カーッン!カーッン!カーッン!頭の上で、まるで踏切りの遮断機のような大きな音が鳴り響く。その轟音とともに、暗闇の中でチカチカと点滅する赤や黄色の光。ピーッ!という警告音のような高い音が鳴っている。
トムーッ!
私が闇のなかで叫んだ時、トムの姿が見えた。上半分が真っ黒になった顔、ぎらぎらと怒りで煮えたぎったような目。トムは正面から私を見据えていた。私はトムに話しかけようとした。すると、トムが言った。
「誰も、聞いてくれなかった」
私は、訊いた。
「誰に、聞いてほしかったの?」
トムは黙っていた。
「トムは、聞いてほしかったのね」
「なら、私がきくわ。きかせてちょうだい」
私は、トムに優しく話しかけた。
トムは、
「さみしかった」
と呟いた。
トムは泣いていた。
そして、
「怖かった」
とも、トムは言った。
真っ黒だったトムの顔は、いつしか心許ない表情の男性の顔になって、泣いていた。
私も泣いた。いく筋もの涙が頬をつたっていくのがわかった。
私は、トムに言った。
「トム、もう怖がらないで。さみしがらないで」
「私たちがいるわ」
すると、私の目の前で、大人のトムが少年の姿になった。少年のトムは三角座りをして、半分泣きべそをかいたような表情で私をみていた。
私は、三角座りをした少年のトムに
「大丈夫よ」
と、微笑みながら優しく声をかけた。
すると、少年のトムが、三角座りをした格好のままで、みるみる間にひざを曲げた赤ちゃんに、いや、もっともっと小さく、お母さんのお腹のなかに包まれた胎児に戻っていった。

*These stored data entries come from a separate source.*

Lemma ok_transition id expected status version :
  expected ≠ CheckpointStatus.VERIFIED → status ≠ CheckpointStatus.VERIFIED →
  preserves registry_ok (memory_transition id expected status version).
Proof.
  intros He Hs s Hok. unfold memory_transition, get_record, set_record. py_cbn.
  destruct (reg_records s !! id) as [r|] eqn:Er; cbn; [|done]. case_bool_decide; [done|].
  case_bool_decide as E; cbn; [|done]. apply registry_ok_write; [done|done|]. rewrite Er. intros r0 [= <-]. by rewrite E.
Qed.

Lemma ok_add sha256 m : preserves registry_ok (memory_add_candidate sha256 m).
Proof.
  intros s Hok. unfold memory_add_candidate, set_record. py_cbn. destruct (manifest_validate sha256 m); [|done].
  destruct (reg_records s !! m_id m) as [r|] eqn:Er; cbn; [by destruct (negb _)|]. destruct (negb _); [done|].
  apply registry_ok_write; [done|done|]. by rewrite Er.
Qed.

Lemma ok_reject id why : preserves registry_ok (memory_reject id why).
Proof.
  intros s Hok. unfold memory_reject, get_record, set_record. py_cbn. destruct (blank_or_longer _ _); [done|]. cbn.
  destruct (reg_records s !! id) as [r|] eqn:Er; cbn; [|done]. case_bool_decide; [done|].
  apply registry_ok_write; [done|done|]. rewrite Er. by intros r0 [= <-].
Qed.

Lemma ok_promote id g : preserves registry_ok (memory_promote id g).
Proof.
  intros s Hok. destruct (memory_promote id g s) as [[h|e] s'] eqn:E; cbn; [|by apply memory_promote_exc in E as ->].
  apply memory_promote_ret in E as [(-> & _)|(r & Hr & Hs & -> & Hp & -> & ->)]; [done|].
  destruct Hok as (chain & Hl & Hnd & Hg & Hprev & Hv).
  assert (id ∉ chain) as Hid.
  { intros Hin. destruct (lineage_verified _ _ _ _ Hl Hin) as (r0 & H0 & H1). congruence. }
  exists (id :: chain). split_and!; cbn.
  - apply (lineage_link _ _ (with_status r CheckpointStatus.VERIFIED)); [apply lookup_insert_eq|done|].
    cbn. rewrite Hp. by apply lineage_insert.
  - by constructor.
  - rewrite Hg. lia.
  - by rewrite (lineage_head _ _ _ Hl).
  - intros i ri. destruct (decide (i = id)) as [->|Hne]; [intros; apply list_elem_of_here|].
    rewrite lookup_insert_ne by done. intros. apply list_elem_of_further. by apply (Hv i ri).
Qed.

Lemma registry_step_ok sha256 c : preserves registry_ok (registry_step sha256 c).
Proof.
  destruct c; cbn; apply ok_ignore; [apply ok_add| |by apply ok_transition..|apply ok_reject|apply ok_promote].
  apply preserves_bind; [apply preserves_raise_if|]. intros. by apply ok_transition.
Qed.

(** In the in-memory registry, after any calls, HEAD is the top of one
    unbroken lineage: following the manifests' parents from HEAD runs through
    pairwise different VERIFIED checkpoints down to one without a parent, as
    many as the generation, the second of them is what HEAD keeps as previous,
    and no checkpoint outside it is VERIFIED. *)
Theorem verified_checkpoints_are_one_lineage sha256 cs :
  let s := registry_run sha256 cs CheckpointRegistry_init in
  ∃ chain, lineage (reg_records s) (h_current (reg_head s)) chain ∧ NoDup chain ∧
    h_generation (reg_head s) = Z.of_nat (length chain) ∧ h_previous (reg_head s) = list.head (tail chain) ∧
    ∀ id r, reg_records s !! id = Some r → r_status r = CheckpointStatus.VERIFIED → id ∈ chain.
Proof.
  cbn zeta. change (registry_ok (registry_run sha256 cs CheckpointRegistry_init)).
  assert (registry_ok CheckpointRegistry_init) as H.
  { exists []. split_and!; [constructor..|]. intros id r. cbn. by rewrite lookup_empty. }
  revert H. generalize CheckpointRegistry_init. induction cs as [|c cs IH]; intros s H; [done|].
  apply IH. by apply registry_step_ok.
Qed.

(** A run in which every call is accepted, and the lineage it leaves. *)
Example two_checkpoints :
  let s := registry_run sample_sha256
    [RAdd (signed 1 None); RUploaded 1%N "v1"; RReadback 1%N; RRestore 1%N; RPromote 1%N 0;
     RAdd (signed 2 (Some 1%N)); RUploaded 2%N "v2"; RReadback 2%N; RRestore 2%N; RPromote 2%N 1] CheckpointRegistry_init in
  reg_head s = mk_CheckpointHead 2 (Some 2%N) (Some 1%N).
Proof. vm_compute. reflexivity. Qed.
(** [_exact_status_resource_lease]: the lease as the authority has it. *)
Definition exact_status_resource_lease (operation_id : string) (event : RuntimeEvent) : M W json :=
  authority ← reader (master_status_dataset_authority operation_id);
  match assoc "resource" (e_data event), authority with
  | Some (JObj resource), Some a =>
      match sa_resource_lease a with
      | JObj expected =>
          raise_if (existsb (λ key, text_of resource key != text_of expected key)
                      ["lease_id"; "resource_kind"; "resource_ref"; "holder_id"]) ValueError
            "runtime resource event differs from the owner-task lease" ;;
          match py_int (default JNull (assoc "epoch" resource)), py_int (default JNull (assoc "epoch" expected)) with
          | Some observed_epoch, Some expected_epoch =>
              raise_if (observed_epoch != expected_epoch) ValueError "runtime resource event is stale or cross-task" ;;
              holder ← lift (identity_str (JObj expected) "holder_id");
              raise_if (holder != e_run event) ValueError "runtime resource event is stale or cross-task" ;;
              mret (JObj expected)
          | _, _ => raise ValueError "runtime resource event has an invalid fencing epoch"
          end
      | _ => raise ValueError "runtime resource event lacks a durable resource lease"
      end
  | _, _ => raise ValueError "runtime resource event lacks a durable status authority"
  end.

(** [str(lease["lease_id"]), str(lease["holder_id"]), int(lease["epoch"])] *)
Definition lease_key (lease : json) : outcome (string * string * Z) :=
  lease_id ← identity_str lease "lease_id";
  holder ← identity_str lease "holder_id";
  epoch ← identity_int lease "epoch";
  Ret (lease_id, holder, epoch).

Definition ready_fields : list string :=
  ["service_kind"; "endpoint"; "protocol"; "tls_fingerprint"; "capabilities"; "canonical_revision"; "schema_version";
   "lease_until"; "master_instance_id"; "epoch"].

(** What [service.ready] announces, read from its data. *)
Definition announcement_of (event : RuntimeEvent) : outcome announcement :=
  let data := JObj (e_data event) in
  master ← identity_str data "master_instance_id";
  endpoint ← identity_str data "endpoint";
  protocol ← identity_str data "protocol";
  tls ← identity_str data "tls_fingerprint";
  capabilities ← identity_item data "capabilities";
  capabilities ← match py_iter capabilities with Some l => Ret (map py_str l) | None => throw TypeError "not iterable" end;
  revision ← identity_int data "canonical_revision";
  schema ← identity_str data "schema_version";
  until ← identity_str data "lease_until";
  until ← parse_runtime_time until;
  Ret (mk_announcement (e_service event) MASTER_SERVICE_KIND (e_run event) (e_attempt event) (Some master) (e_epoch event)
         endpoint protocol (Some tls) capabilities (Some revision) (Some schema) until (event_id event)).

私は、トムがお母さんのお腹のなかに、命を包み込む小宇宙のなかに戻っていったことを確信した。
風がやみ、穏やかな静寂をとり戻していることを肌で感じて、私はゆっくりと目を開けた。
メリルとジョージが互いの手を握り、泣いていた。苦しそうに歪んでいたキッシュの顔は、いつもの不敵さを帯びた黒猫の顔にもどっていた。
とうに日付が、8月19日に変わってしまっていることに気づいた。
時計の針は、午前2時を指していた。